What cripples her is an inability to “reconcile” the discrepancies between the embodied world and our articulations of it, which we mistake for reality. Language functions not so much as a structuring architecture for understanding as a “loose net of truth and falsity,” “sifting all humankind’s sufferings and regrets … to obtain a handful of premises like a handful of gold dust” (52). To merely archive or transcribe experience as to “not forget,” or to “press on paper” our impressions of others in prescriptive terms, is to frame individual experience and consciousness according to some standard, ultimately passing over and diluting the peculiar diversities of life (205). For the narrator, becoming removed and complacent with these pale facsimiles of experience gradually numbs one to the rehabilitative potential of language.

Despite the narrator’s mutism, readers are still able to synthesize a sense of her unique reality by virtue of the strangeness in Kang’s writing. It marks a significant departure from any sort of processed, informational language that seeks to establish a record or advance a diagnosis, instead leaning into the wayward, digressive rhythms of consciousness that make it so difficult to capture. What results is not so much concrete, specific images as the energy of thought itself; some of its most profound moments have a certain hallucinatory quality to them, the way sense evaporates off words when trying to describe a dream. Eyelids tremble like “insects’ wings rubbing briskly together” (8); the narrator likens her mother’s death to “a birdlike thing” (180). The writing defies stability or rootedness; it is immaterial, flutters, wavers, takes flight.

This attention to transience prevails again in the book’s final sequence when the novel’s two main characters finally speak to each other for the first time, not by talk but by touch: tracings of words the woman leaves on the narrator’s palm with her fingertip. These tenuous connections exist only as long as the point of contact, as the letters she writes “brush over their skin simultaneously, then disappear. Soundless and invisible. No lips or eyes … not a trace remains” (210). The nonverbal exchange reminds us that language is rescued not by its service in description or preservation but by perhaps its most utilitarian, basic purpose: communication.
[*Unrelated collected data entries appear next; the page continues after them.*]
(* ===== verification/Session.v ===== *)
(** * Sessions: what the replays share

    The parts of [sessions::replay] that both venues use: the scan of the raw
    records, the validation of the lifecycle array and the recorded state
    transitions. *)

From S2P Require Import Prelude.
From S2P Require Import Text.
From S2P Require Import CoreTypes.
From S2P Require Import RecordingQueue.
From S2P Require Import ConnectionManager.

Open Scope Z_scope.

(** ** Data *)

Record Transition := {
  tr_index : Z;
  tr_from : BookState;
  tr_to : BookState;
  tr_reason : string;
}.

(** What [scan] counts in the records. *)
Record Scan := {
  scan_records : Z;
  scan_connections : gset Z;
}.

(** ** Operations *)

Definition book_name (s : BookState) : string :=
  match s with
  | Initializing => "INITIALIZING"
  | Valid => "VALID"
  | Stale => "STALE"
  | Resyncing => "RESYNCING"
  | Disconnected => "DISCONNECTED"
  | Invalid => "INVALID"
  end.

(** [scan], on the records the reader returns. *)
Fixpoint scan_loop (v : Venue) (es : list RawEnvelope) (r : Scan) : result Scan :=
  match es with
  | [] => Ok r
  | e :: rest =>
      if bool_decide (venue e = v)
      then scan_loop v rest {| scan_records := incr64 (scan_records r);
                               scan_connections := {[ connection_id e ]} ∪ scan_connections r |}
      else Throw (RuntimeError "unexpected venue")
  end.

Definition scan (v : Venue) (es : list RawEnvelope) : result Scan :=
  scan_loop v es {| scan_records := 0; scan_connections := ∅ |}.

(** The validation of the lifecycle array; the result is the last index. *)
Fixpoint validate_lifecycle (complete : bool) (records last_lifecycle_index : Z)
    (events : list LifecycleEvent) : result Z :=
  match events with
  | [] => Ok last_lifecycle_index
  | event :: rest =>
      let index := before_record_index event in
      if (index <? last_lifecycle_index) || (complete && (index >? records)) ||
         bool_decide (lifecycle_state event = Valid)
      then Throw (RuntimeError "invalid lifecycle event")
      else validate_lifecycle complete records index rest
  end.

(** ** Lemmas *)

Lemma scan_loop_Ok v es r :
  Forall (λ e, venue e = v) es → 0 ≤ scan_records r → scan_records r + Z.of_nat (length es) ≤ UINT64_MAX →
  ∃ r', scan_loop v es r = Ok r' ∧ scan_records r' = scan_records r + Z.of_nat (length es).
Proof.
  intros Hv. revert r. induction Hv as [|e es He Hv IH]; intros r Hr Hb; cbn [scan_loop length] in *.
  - exists r. split; [done|lia].
  - rewrite bool_decide_true by done.
    edestruct (IH {| scan_records := incr64 (scan_records r);
                     scan_connections := {[ connection_id e ]} ∪ scan_connections r |}) as (r' & -> & Hc);
      cbn [scan_records] in *; rewrite incr64_small in * by lia; [lia..|]. exists r'. split; [done|lia].
Qed.

Lemma validate_lifecycle_snoc c n n' last l v last' :
  validate_lifecycle c n last l = Ok last' → n ≤ n' → last' ≤ before_record_index v ≤ n' →
  lifecycle_state v ≠ Valid →
  validate_lifecycle c n' last (l ++ [v]) = Ok (before_record_index v).
Proof.
  intros Hl Hn Hb Hv. revert last Hl. induction l as [|e l IH]; intros last; cbn [validate_lifecycle app].
  - intros [= ->]. rewrite (bool_decide_false (_ = Valid)), (proj2 (Z.ltb_ge _ _)), Z.gtb_ltb,
      (proj2 (Z.ltb_ge _ _)), andb_false_r by (done || lia). done.
  - destruct (_ || _) eqn:E; [done|]. intros Hl. zbool. rewrite (proj2 (Z.ltb_ge _ _)) by lia.
    replace (c && (before_record_index e >? n')) with false; [|destruct c; [|done]; cbn in *; zbool;
      rewrite Z.gtb_ltb; symmetry; apply Z.ltb_ge; lia].
    match goal with H : bool_decide _ = false |- _ => rewrite H end. cbn. auto.
Qed.

(** The events of a valid array are in order and within the records. *)
Lemma validate_lifecycle_range n last l last' :
  validate_lifecycle true n last l = Ok last' → Forall (λ e, last ≤ before_record_index e ≤ n) l.
Proof.
  revert last. induction l as [|e l IH]; intros last; cbn [validate_lifecycle]; [constructor|].
  destruct (_ || _) eqn:E; [done|]. intros Hl%IH. zbool. cbn [andb] in *. rewrite Z.gtb_ltb in *. zbool.
  constructor; [lia|]. eapply Forall_impl; [exact Hl|]. cbn. lia.
Qed.

Lemma validate_lifecycle_more c n n' last l last' :
  validate_lifecycle c n last l = Ok last' → n ≤ n' → validate_lifecycle c n' last l = Ok last'.
Proof.
  intros Hl Hn. revert last Hl. induction l as [|e l IH]; intros last; cbn [validate_lifecycle]; [done|].
  destruct (_ || _) eqn:E; [done|]. intros Hl. zbool. rewrite (proj2 (Z.ltb_ge _ _)) by lia.
  replace (c && (before_record_index e >? n')) with false; [|destruct c; [|done]; cbn in *; zbool;
    rewrite Z.gtb_ltb; symmetry; apply Z.ltb_ge; lia].
  match goal with H : bool_decide _ = false |- _ => rewrite H end. cbn. auto.
Qed.

(** There are at most as many connections as records. *)
Lemma scan_loop_connections v es r r' :
  scan_loop v es r = Ok r' → (size (scan_connections r') ≤ size (scan_connections r) + length es)%nat.
Proof.
  revert r. induction es as [|e es IH]; intros r; cbn [scan_loop length]; [intros [= ->]; lia|].
  case_bool_decide; [|done]. intros Hs%IH. cbn [scan_connections] in Hs.
  assert (size ({[connection_id e]} ∪ scan_connections r) ≤ S (size (scan_connections r)))%nat as Hle.
  { rewrite size_union_alt, size_singleton. apply le_n_S. apply subseteq_size. set_solver. }
  lia.
Qed.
For all its alienating, deceitful, or reductive properties, language is also what animates us by offering the potential for proximity, for sociality. Kang interrogates the utility of a written language such as the medical record that can only fulfill its purpose in the future instead of intensifying the present moment. A wordless gaze, a gentle touch—these are other paths toward togetherness that leave no written record and may feel fleeting or transient but are all the more valuable for being so.

Even if the narrator’s language is as ephemeral as light, Kang holds it to a prism of specific subjectivity, through which its qualities take on unmistakable colors: the language refuses to part with its particularity, and in so doing, we more fully share in the woman’s consciousness. It is this attitude of presence that allows readers to understand her in a way no generalized diagnosis or categorization could. Perhaps an inability to let go of the record is something today’s physicians, with a tipping saturation point of distractions and the constant temptation of automated services, must necessarily endure; however, it should never be our primary aim and means of conducting a patient encounter. The novel’s framing of communication is particularly salient in an age of increasing reliance on AI-driven language processing. Now more than ever, the medical humanities has the capacity to reinvigorate the use of language as a technology in and of itself—a technology of present consciousness. Greek Lessons reminds us that sometimes our job as physicians is not to be the best historian but to be truly present in the room, present with the patient—even if only for that moment.